Segment Start: DATA

(** * MERRA2 weather processing: a shallow embedding of [data_processing.py]

    The development follows the three functions of the module:
    - [compute_air_density] (lines 9-22) over IEEE binary64 arrays,
    - [fetch_and_process_data] (lines 24-54) over an explicit state made of
      the five accumulators, the files on disk and a trace of events,
    - [create_dataframe] (lines 56-67) over tables held as named columns.

    Numbers are Rocq's primitive binary64 floats, so every arithmetic step is
    the IEEE operation that numpy performs on [float64] arrays.  The
    exponential comes from the platform's mathematical library and is a
    parameter of the numerical part. *)

From Stdlib Require Import Floats ZArith NArith Ascii String List Bool Lia.
From stdpp Require Import base tactics option list strings gmap fin_maps.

Segment End: DATA

__TRY IT__:
Output the complete data verbatim.

__RESULT__:
(** * MERRA2 weather processing: a shallow embedding of [data_processing.py]

    The development follows the three functions of the module:
    - [compute_air_density] (lines 9-22) over IEEE binary64 arrays,
    - [fetch_and_process_data] (lines 24-54) over an explicit state made of
      the five accumulators, the files on disk and a trace of events,
    - [create_dataframe] (lines 56-67) over tables held as named columns.

    Numbers are Rocq's primitive binary64 floats, so every arithmetic step is
    the IEEE operation that numpy performs on [float64] arrays.  The
    exponential comes from the platform's mathematical library and is a
    parameter of the numerical part. *)

From Stdlib Require Import Floats ZArith NArith Ascii String List Bool Lia.
From stdpp Require Import base tactics option list strings gmap fin_maps.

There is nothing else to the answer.